6 »Du wirst in deine Zelte heimkehren! Halte an Liebe und Recht fest und hoffe immerdar auf deinen Gott!«
Gij dan, bekeer u tot uw God, bewaar weldadigheid en recht, en wacht geduriglijk op uw God.
7 Als (echter) Kanaanäer führt er eine falsche Waage in der Hand: er liebt es zu betrügen;
In des koopmans hand is een bedriegelijke weegschaal, hij bemint te verdrukken;
8 aber Ephraim sagt: »Ich bin ja doch reich geworden, habe mir ein Vermögen erworben! Bei allem, was ich besitze, wird man mir kein Unrecht nachweisen, das Sünde wäre!«
Nog zegt Efraim: Evenwel ben ik rijk geworden, ik heb mij groot goed verkregen; in al mijn arbeid zullen zij mij geen ongerechtigheid vinden, die zonde zij.
9 »Ich aber, der HERR, dein Gott vom Lande Ägypten her, will dich noch einmal in Zelten wohnen lassen wie in den Tagen der Festfeier.
Maar Ik ben de HEERE, uw God, van Egypteland af; Ik zal u nog in tenten doen wonen, als in de dagen der samenkomst;
10 Ich habe doch zu den Propheten geredet, und ich bin es, der sich oftmals durch zahlreiche Gesichte kundgegeben und durch die Propheten in Gleichnissen geredet hat.
En Ik zal spreken tot de profeten, en Ik zal het gezicht vermenigvuldigen; en door den dienst der profeten zal Ik gelijkenissen voorstellen.

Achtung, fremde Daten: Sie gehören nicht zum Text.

(** * pyauto-desktop: the detection worker

    A shallow embedding of [pyauto_desktop/detection.py] (class
    [DetectionWorker]), of [pyauto_desktop/text_recognition.py] (its entry
    point and the choice of the OCR language) and of the painting of
    [pyauto_desktop/overlay.py], with the properties the specification
    states about them and further properties read off the code.

    Conventions.
    - Python integers are [Z]; Python floats are binary64 primitive floats;
      a value that may be either is a [number].
    - A rectangle is the 4-tuple [(x, y, w, h)].
    - A run of the worker is modelled by the trace it produces: the calls to
      the search, capture and text-recognition entry points and the signals
      it emits, in order.  Output written with [print] and
      [traceback.print_exc] is not part of the trace.
    - The collaborators that are not part of the modules (the screen search
      session, monitor enumeration, OpenCV, the OCR engine, the Qt painter)
      are the fields of a record [World] or arguments; each of those of
      [World] may raise. *)

From Stdlib Require Import ZArith Floats Lia.
From stdpp Require Import base gmap strings list.

Open Scope Z_scope.

(** ** Values *)

Definition Rect : Type := Z * Z * Z * Z.
Definition Point : Type := Z * Z.

(** Template images are opaque objects handed to the search primitive. *)
Inductive Image := ImageHandle (id : nat).

(** A numpy array, as far as the worker looks at it: its shape and its
    flattened contents. *)
Record ndarray := { shape : list Z; data : list Z }.

Definition size (a : ndarray) : Z := fold_right Z.mul 1 (shape a).

(** [QImage()] is the null image; [QImage(data, w, h, bytes_per_line, fmt)]
    wraps a pixel buffer.  The worker only uses [Format_RGBA8888]. *)
Inductive QImage :=
| QImage_null
| QImage_RGBA8888 (pixels : list Z) (w h bytes_per_line : Z).

(** ** Exceptions *)

Inductive exn :=
| TypeError (msg : string)
| ValueError (msg : string)
| KeyError (key : string)
| IndexError (msg : string)
| ZeroDivisionError (msg : string)
| OverflowError (msg : string)
| ImportError (msg : string)
| RuntimeError (msg : string)
| OtherError (msg : string).

(** [str(e)] *)
Definition str (e : exn) : string :=
  match e with
  | TypeError m | ValueError m | IndexError m | ZeroDivisionError m
  | OverflowError m | ImportError m | RuntimeError m | OtherError m => m
  | KeyError k => "'" +:+ k +:+ "'"
  end.

Inductive result (A : Type) :=
| Ok (a : A)
| Err (e : exn).
Arguments Ok {A} a.
Arguments Err {A} e.

(** ** The trace of a run *)

(** The keyword arguments of one call of [session.locateAllOnScreen]. *)
Record LocateArgs := {
  la_image : option Image;
  la_region : option Rect;
  la_grayscale : bool;
  la_confidence : float;
  la_overlap_threshold : float;
  la_scaling_type : string
}.

Inductive event :=
| Locate (args : LocateArgs)
| Capture (region : Rect)
| Recognize (keywords : list string)
| result_signal (rects anchors scanned : list Rect) (count : Z)
| text_signal (image : QImage) (text : string).

(** ** Statements: a writer over the trace, with [return] and [raise] *)

Inductive outcome (A : Type) :=
| Normal (a : A)
| Return
| Raise (e : exn).
Arguments Normal {A} a.
Arguments Return {A}.
Arguments Raise {A} e.

Definition Py (A : Type) : Type := list event * outcome A.

Definition ret {A} (a : A) : Py A := ([], Normal a).
Definition raise {A} (e : exn) : Py A := ([], Raise e).
Definition return_ {A} : Py A := ([], Return).
Definition emit (ev : event) : Py unit := ([ev], Normal tt).
Lemma outcome_sum (F : Expression → result (@pyobj TypedOp _ _))
    (bad : Expression → bool) (children : list Expression) :
  children ≠ [] →
  Forall (λ c, outcome (bad c) (F c)) children →
  outcome (existsb bad children) (py_sum (F <$> children)).
Proof.
  intros Hne Hall. destruct (existsb bad children) eqn:Hex; cbn [outcome].
  - apply py_sum_raises.
    + apply Forall_fmap. eapply Forall_impl; first exact Hall.
      intros c Hc. unfold compose. cbv beta in Hc.
      destruct (bad c); cbn [outcome] in Hc;
        [by right | left; destruct Hc as (m & -> & _); by eexists].
    + apply Exists_fmap. apply existsb_exists in Hex as (c & Hin & Hc).
      apply Exists_exists. exists c. split; first by apply list_elem_of_In.
      unfold compose. pose proof (proj1 (Forall_forall _ _) Hall c) as Hc'.
      cbv beta in Hc'. rewrite Hc in Hc'. apply Hc'. by apply list_elem_of_In.
  - assert (Hms : ∃ ms, F <$> children = (λ m, Ok (PyCountMap m)) <$> ms
                   ∧ Forall int_valued ms).
    { clear Hne. induction Hall as [|c cs Hc _ IH]; first by exists [].
      cbn [existsb] in Hex. apply orb_false_iff in Hex as [Hbc Hcs].
      cbv beta in Hc. rewrite Hbc in Hc. destruct Hc as (m & Hm & Hint).
      destruct (IH Hcs) as (ms & Hms & Hints).
      exists (m :: ms). rewrite !fmap_cons, Hm, Hms. by split; [|constructor]. }
    destruct Hms as (ms & Hms & Hints). rewrite Hms, py_sum_maps.
    destruct ms as [|m ms]; first by destruct children.
    eexists. split; first done. by apply int_valued_sum_maps.
Qed.

Lemma outcome_binary (dt : dtype) (kind : string) (bad1 bad2 : bool)
    (r1 r2 : result (@pyobj TypedOp _ _)) :
  outcome bad1 r1 → outcome bad2 r2 →
  outcome (bad1 || bad2)
    (ra ← r1; s ← py_add (ExpressionOpCounter.ToCountMap1 dt kind 1) ra;
     rb ← r2; py_add s rb).
Proof.
  destruct bad1; cbn [outcome orb].
  - by intros ->.
  - intros (m1 & -> & Hm1). destruct bad2; cbn [outcome].
    + by intros ->.
    + intros (m2 & -> & Hm2). eexists. split; first done.
      apply int_valued_add; last done.
      apply int_valued_add; [apply int_valued_singleton | done].
Qed.

Lemma outcome_if (bad1 bad2 bad3 : bool)
    (r1 r2 r3 : result (@pyobj TypedOp _ _)) :
  outcome bad1 r1 → outcome bad2 r2 → outcome bad3 r3 →
  outcome (bad1 || bad2 || bad3)
    (ra ← r1; rb ← r2; s ← py_add ra rb; rc ← r3; py_add s rc).
Proof.
  destruct bad1; cbn [outcome orb].
  - by intros ->.
  - intros (m1 & -> & Hm1). destruct bad2; cbn [outcome orb].
    + by intros ->.
    + intros (m2 & -> & Hm2). destruct bad3; cbn [outcome].
      * by intros ->.
      * intros (m3 & -> & Hm3). eexists. split; first done.
        by repeat apply int_valued_add.
Qed.

Lemma existsb_visits_filter (children : list Expression) :
  existsb visits_unsupported
    (filter (λ c, ¬ is_zero_plus_one c) children)
  = existsb visits_unsupported children.
Proof.
  induction children as [|c cs IH]; first done.
  rewrite filter_cons. destruct (decide (¬ is_zero_plus_one c)) as [|Hc];
    cbn [existsb]; rewrite IH; first done.
  destruct c; try (exfalso; apply Hc; intros []). done.
Qed.

Lemma outcome_product (children : list Expression) :
  children ≠ [] →
  Forall (λ c, outcome (visits_unsupported c) (rec c)) children →
  outcome (existsb visits_unsupported children)
    (ExpressionOpCounter.map_product type_inf rec (Product children) children).
Proof.
  intros Hne Hall. unfold ExpressionOpCounter.map_product.
  destruct children as [|c0 cs0] eqn:El; first done. rewrite <-El in *.
  rewrite product_terms, <-existsb_visits_filter.
  set (p := λ c : Expression, ¬ is_zero_plus_one c).
  set (F := λ child : Expression, _ ≫= _).
  destruct (filter p children) as [|c1 cs1] eqn:Ef.
  { eexists. split; first done. apply int_valued_singleton. }
  rewrite <-Ef.
  assert (Hsum : outcome (existsb visits_unsupported (filter p children))
                   (py_sum (F <$> filter p children))).
  { apply outcome_sum; first by rewrite Ef.
    apply Forall_filter_weaken. eapply Forall_impl; first exact Hall.
    intros c Hc. cbv beta in Hc. subst F. cbv beta.
    by apply outcome_plus_unit. }
  destruct (existsb visits_unsupported _); cbn [outcome] in Hsum |- *.
  - by rewrite Hsum.
  - destruct Hsum as (m & -> & Hm). eexists. split; first done.
    apply int_valued_add; [done | apply int_valued_singleton].
Qed.

Lemma op_outcome_of (e : Expression) :
  nonempty_operands e = true → outcome (visits_unsupported e) (rec e).
Proof.
  induction e as [e Hsub] using Expression_sub_ind. intros Hne.
  assert (Hlist : ∀ children,
    Forall (λ c, nonempty_operands c = true
                 → outcome (visits_unsupported c) (rec c)) children →
    bool_decide (children ≠ []) && forallb nonempty_operands children = true →
    children ≠ []
    ∧ Forall (λ c, outcome (visits_unsupported c) (rec c)) children).
  { intros children Hall [Hnil Hch]%andb_prop.
    split; first by apply bool_decide_eq_true in Hnil.
    rewrite forallb_forall in Hch. rewrite Forall_forall in Hall |- *.
    intros c Hc. apply Hall; first done. by apply Hch, list_elem_of_In. }
  destruct e; cbn [subexpressions] in Hsub;
    cbn [nonempty_operands visits_unsupported ExpressionOpCounter.rec]
      in Hne |- *;
    unfold
      ExpressionOpCounter.map_constant, ExpressionOpCounter.map_call,
      ExpressionOpCounter.map_subscript, ExpressionOpCounter.combine,
      ExpressionOpCounter.map_floor_div, ExpressionOpCounter.map_remainder,
      ExpressionOpCounter.map_quotient, ExpressionOpCounter.map_power,
      ExpressionOpCounter.map_right_shift, ExpressionOpCounter.map_left_shift,
      ExpressionOpCounter.map_binary, ExpressionOpCounter.map_bitwise_not,
      ExpressionOpCounter.map_bitwise_xor, ExpressionOpCounter.map_bitwise_and,
      ExpressionOpCounter.map_bitwise_or, ExpressionOpCounter.map_comparison,
      ExpressionOpCounter.map_logical_not, ExpressionOpCounter.map_logical_and,
      ExpressionOpCounter.map_logical_or, ExpressionOpCounter.map_if_positive,
      ExpressionOpCounter.map_if, ExpressionOpCounter.map_max,
      ExpressionOpCounter.map_min, ExpressionOpCounter.map_sum,
      ExpressionOpCounter.map_common_subexpression,
      ExpressionOpCounter.map_substitution,
      ExpressionOpCounter.map_derivative, ExpressionOpCounter.map_slice.
  all: try done.
  all: try (exists ∅; split; [done | apply int_valued_empty]).
  all: try (destruct (Hlist _ Hsub Hne) as [Hnil Hall]; clear Hlist).
  all: repeat match goal with
       | H : Forall _ (_ :: _) |- _ => apply Forall_cons in H as [? H]
       end.
  all: repeat match goal with
       | H : _ && _ = true |- _ => apply andb_prop in H as [? ?]
       end.
  all: try match goal with
       | |- outcome _ (match ?l with [] => _ | _ :: _ => _ end) =>
           destruct l as [|c0 cs0] eqn:El; first done; rewrite <-El in *
       end.
  all: try (apply outcome_plus_unit; by apply outcome_sum).
  all: try (by apply outcome_sum).
  all: try (by auto using outcome_plus_unit).
  all: try (by auto using outcome_plus).
  all: try (by apply outcome_product).
  all: try (by auto using outcome_binary).
  all: by auto using outcome_if.
Qed.
End ExpressionOpCounter_whole.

11 Wenn sie in Gilead nichtswürdig gewesen sind, so sollen sie auch vernichtet werden; haben sie in Gilgal Stiere geopfert, so sollen auch ihre Altäre (verwüstet und) wie Steinhaufen an den Rainen der Äcker werden!« –
Zekerlijk is Gilead ongerechtigheid, zij zijn enkel ijdelheid; te Gilgal offeren zij ossen, ja, hun altaren zijn als steen hopen op de voren der velden.
12 Als Jakob einst ins Gefilde der Aramäer geflohen war, diente Israel als Knecht um ein Weib und hütete die Herden um ein (zweites) Weib;
Jakob vlood toch naar het veld van Syrie, en Israel diende om een vrouw, en hoedde om een vrouw.
13 und durch einen Propheten hat der HERR die Israeliten aus Ägypten heraufgeführt, und durch einen (anderen) Propheten ist es behütet worden.
Maar de HEERE voerde Israel op uit Egypte door een profeet, en door een profeet werd hij gehoed.
14 Doch Ephraim hat ihm bittere Kränkung bereitet; so wird denn sein Herr seine Blutschuld an ihm haften lassen und die ihm zugefügte Schmach ihm vergelten!
Efraim daarentegen heeft Hem zeer bitterlijk vertoornd; daarom zal Hij zijn bloed op hem laten, en zijn Heere zal hem zijn smaad vergelden.